Report Materials
Most Medicare payments for chiropractic services did not comply with Medicare requirements. On the basis of our sample results, we estimated that $358.8 million, or approximately 82 percent, of the $438.1 million paid by Medicare for chiropractic services was unallowable. These overpayments occurred because CMS's controls were not effective in preventing payments for medically unnecessary chiropractic services.
Strong controls to prevent improper payments for chiropractic services are important to program integrity. For example, CMS could consider taking appropriate action to limit the number of chiropractic services that Medicare will reimburse to a specified maximum (e.g., 30 per beneficiary per year). If such a limit had been in place during our audit period, it would have prevented chiropractors from billing a high number of medically unnecessary services. Unless CMS implements strong controls, it is likely to continue to make improper payments to chiropractors.

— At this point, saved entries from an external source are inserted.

(* ===== verification/Devnet.v ===== *)
(** * A concrete runtime

    The configuration of the runtime (its constants, the critbit tree of
    ticks as the order book, [BaseQuoteAsset] as the locator) over the [Bank]
    ledger, and a small chain state.  The witnesses of the theorems that
    have hypotheses run on it. *)
From S2P Require Import Prelude Weights Runtime Index Critbit OrderId Tick OrderBook Errors Amm Locator Assets Config Pool Pallet Matching Liquidity.

Definition devnet_amm : AmmConfig := {|
  LPFee := Params.LPFee;
  MintMinLiquidity := Params.MintMinLiquidity;
  integer_sqrt := Z.sqrt
|}.

(** Pool accounts are numbers derived from the pair, apart from each other and
    from user accounts; that of (1, 2) is 1036. *)
Definition devnet_derive (id : Z * Z) : option Z := Some (1000 + Z.pos (encode id)).

(** A runtime built with or without overflow checks. *)
Definition devnet (checks : bool) : Config :=
  let idx := u128 in
  let prof := {| overflow_checks := checks |} in {|
  AccountId := Z;
  AssetKind := Z;
  PoolId := Z * Z;
  PoolAssetId := Z;
  Book := CritbitTree (Tick Z);
  Level := Tick Z;
  BookError := CritbitTreeError;
  Ledger := Bank.t;
  Unit := idx;
  profile := prof;
  amm := devnet_amm;
  Assets := Bank.bank_fungibles;
  PoolAssets := Bank.bank_pool_fungibles;
  Locator := BaseQuoteAsset devnet_derive;
  OrderBook_impl := @CritbitTree_OrderBook idx prof Z (Tick Z) (@Tick_OrderInterface idx prof Z _);
  PoolSetupFee := Params.PoolSetupFee;
  PoolSetupFeeAsset := 0;
  OrderExpiration := Params.OrderExpiration;
  LiquidityWithdrawalFee := Params.LiquidityWithdrawalFee;
  permill_mul := λ p x, p * x / 1000000;
  MaxSwapPathLength := Params.MaxSwapPathLength;
  initial_value := Some 0;
  increment := λ n, Some (n + 1)
|}.

(** Assets: 0 pays the setup fee, 1 is a base and 2 a quote asset. *)
Definition alice : Z := 1.
Definition bob : Z := 2.
Definition genesis_ledger : Bank.t :=
  Bank.mk (list_to_map [((0, alice), 10 ^ 12); ((1, alice), 10 ^ 9); ((2, alice), 10 ^ 9);
                        ((1, bob), 10 ^ 9); ((2, bob), 10 ^ 9)]) ∅ ∅ ∅.
Definition genesis (checks : bool) : @World (devnet checks) :=
  mkWorld (devnet checks) genesis_ledger ∅ None 1 [].

(** Alice creates the pool (1, 2), decimals 0, and adds liquidity. *)
Definition with_pool_dec (checks : bool) (dec : Z) : @World (devnet checks) :=
  ((_ ← create_pool (T:=devnet checks) (Some alice) 1 dec 2 dec 0 1 1 0;
    add_liquidity (T:=devnet checks) (Some alice) 1 2 1000000 2000000 1 1 alice) (genesis checks)).2.
Definition with_pool (checks : bool) : @World (devnet checks) := with_pool_dec checks 0.
(* ===== verification/BackingFacts.v ===== *)
(** * Open orders are backed by frozen assets

    Placing an order freezes what it is worth at its price; settling a fill
    releases what the filled part is worth; nothing else touches the freezes.
    So in every history of a runtime that checks arithmetic the freeze of an
    account covers all of its open orders ([backed]). *)
From S2P Require Import Prelude Index CritbitOps OrderId Tick OrderBook Backing Errors Amm Locator Assets Config Pool Pallet PalletFacts Matching SearchFacts MatchFacts Liquidity LiquidityFacts OrderFacts Frames Dispatch.
From Stdlib Require Import Bool.
Import PalletError.

(** ** Calls of the registries that leave all freezes alone *)
Class KeepsFreezes (Who Kind LpKind Store : Type) `{PoolFungiblesLaws Who Kind LpKind Store} := {
  withdraw_frozen a who v p l c l' : withdraw_asset a who v p l = (Ok c, l') → frozen l' = frozen l;
  resolve_frozen who c l l' : resolve who c l = (Ok (), l') → frozen l' = frozen l;
  transfer_frozen a src dst v p l l' : transfer a src dst v p l = (Ok (), l') → frozen l' = frozen l;
  unbalanced_frozen c l : frozen (on_unbalanced c l) = frozen l;
  touch_frozen a who depositor l l' : touch_asset a who depositor l = (Ok (), l') → frozen l' = frozen l;
  create_frozen t who m l l' : create_asset t who m l = (Ok (), l') → frozen l' = frozen l;
  pool_touch_frozen t who depositor l l' : pool_touch t who depositor l = (Ok (), l') → frozen l' = frozen l
}.

#[export] Program Instance bank_keeps_freezes : KeepsFreezes Z Z Z Bank.t.
Next Obligation.
  intros a who v p l c l' Hw. simpl in Hw. inv_run.
  match goal with H : Bank.take _ _ _ _ _ = (Ok ?x, _) |- _ => destruct x; by apply Bank.take_law in H as (_ & ? & _) end.
Qed.
Next Obligation. by intros who c l l' [= <-]. Qed.
Next Obligation.
  intros a src dst v p l l' Ht. simpl in Ht. inv_run.
  match goal with H : Bank.take _ _ _ _ _ = (Ok ?x, _) |- _ => destruct x; by apply Bank.take_law in H as (_ & ? & _) end.
Qed.
Next Obligation. done. Qed.
Next Obligation. by intros a who d l l' [= <-]. Qed.
Next Obligation. by intros t who m l l' [= <-]. Qed.
Next Obligation. by intros t who d l l' [= <-]. Qed.

Section Freezes.
Context `{T : Config, HF : !FungiblesLaws AccountId AssetKind Ledger,
  HP : !PoolFungiblesLaws AccountId AssetKind PoolAssetId Ledger,
  HK : !KeepsFreezes AccountId AssetKind PoolAssetId Ledger}.

Abbreviation freezes := (λ w : World, frozen (ledger w)).

Lemma keeps_freezes_ledger {E A} (m : M Ledger E A) :
  (∀ l x l', m l = (Ok x, l') → frozen l' = frozen l) → keeps freezes (on_ledger m).
Proof. intros Hm w x w' (l & Hl & ->)%on_ledger_Ok. by eapply Hm. Qed.

Lemma keeps_freezes_withdraw_asset a who v p : keeps freezes (on_ledger (withdraw_asset a who v p)).
Proof. apply keeps_freezes_ledger. intros l c l'. apply withdraw_frozen. Qed.
Lemma keeps_freezes_resolve who c : keeps freezes (on_ledger (resolve who c)).
Proof. apply keeps_freezes_ledger. intros l [] l'. apply resolve_frozen. Qed.
Lemma keeps_freezes_transfer a src dst v p : keeps freezes (on_ledger (transfer a src dst v p)).
Proof. apply keeps_freezes_ledger. intros l [] l'. apply transfer_frozen. Qed.
Lemma keeps_freezes_touch a who d : keeps freezes (on_ledger (touch_asset a who d)).
Proof. apply keeps_freezes_ledger. intros l [] l'. apply touch_frozen. Qed.
Lemma keeps_freezes_pool_touch t who d : keeps freezes (on_ledger (pool_touch t who d)).
Proof. apply keeps_freezes_ledger. intros l [] l'. apply pool_touch_frozen. Qed.
Lemma keeps_freezes_create t who m : keeps freezes (on_ledger (create_asset t who m)).
Proof. apply keeps_freezes_ledger. intros l [] l'. apply create_frozen. Qed.
Lemma keeps_freezes_mint t who v : keeps freezes (on_ledger (mint_into t who v)).
Proof. apply keeps_freezes_ledger. by intros l [] l' (_ & ? & _)%mint_law. Qed.
Lemma keeps_freezes_burn t who v : keeps freezes (on_ledger (burn_from t who v)).
Proof. apply keeps_freezes_ledger. by intros l [] l' (_ & ? & _)%burn_law. Qed.
Lemma keeps_freezes_event e : keeps freezes (deposit_event e).
Proof. by intros w u w' [= _ <-]. Qed.
Lemma keeps_freezes_unbalanced {E} c :
  keeps freezes (modify (E:=E) (λ w, set_ledger (on_unbalanced c (ledger w)) w)).
Proof. apply upholds_modify. intros w. apply unbalanced_frozen. Qed.
Lemma keeps_freezes_set_pools {E} (f : World → gmap PoolId Pool) :
  keeps freezes (modify (E:=E) (λ w, set_pools (f w) w)).
Proof. by apply upholds_modify. Qed.
Lemma keeps_freezes_set_next {E} n : keeps freezes (modify (E:=E) (set_next_pool_asset_id n)).
Proof. by apply upholds_modify. Qed.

We recommended that CMS do the following, which could have saved Medicare an estimated $358.8 million for 2013: (1) determine a reasonable number of chiropractic services that are necessary to actively treat spinal subluxation and implement a system edit to identify services for review in excess of that number; (2) determine a reasonable limit for the number of chiropractic services that Medicare will reimburse, take appropriate action to put that limit into effect, and implement a system edit to disallow services in excess of that limit; (3) improve education of chiropractors on Medicare coverage requirements for chiropractic services and the proper use of the AT modifier to ensure that only medically necessary chiropractic services are billed to Medicare; and (4) specifically identify significant obstacles to developing a more reliable control for identifying maintenance therapy and work to establish such a control.
Notice
This report may be subject to section 5274 of the National Defense Authorization Act Fiscal Year 2023, 117 Pub. L. 263.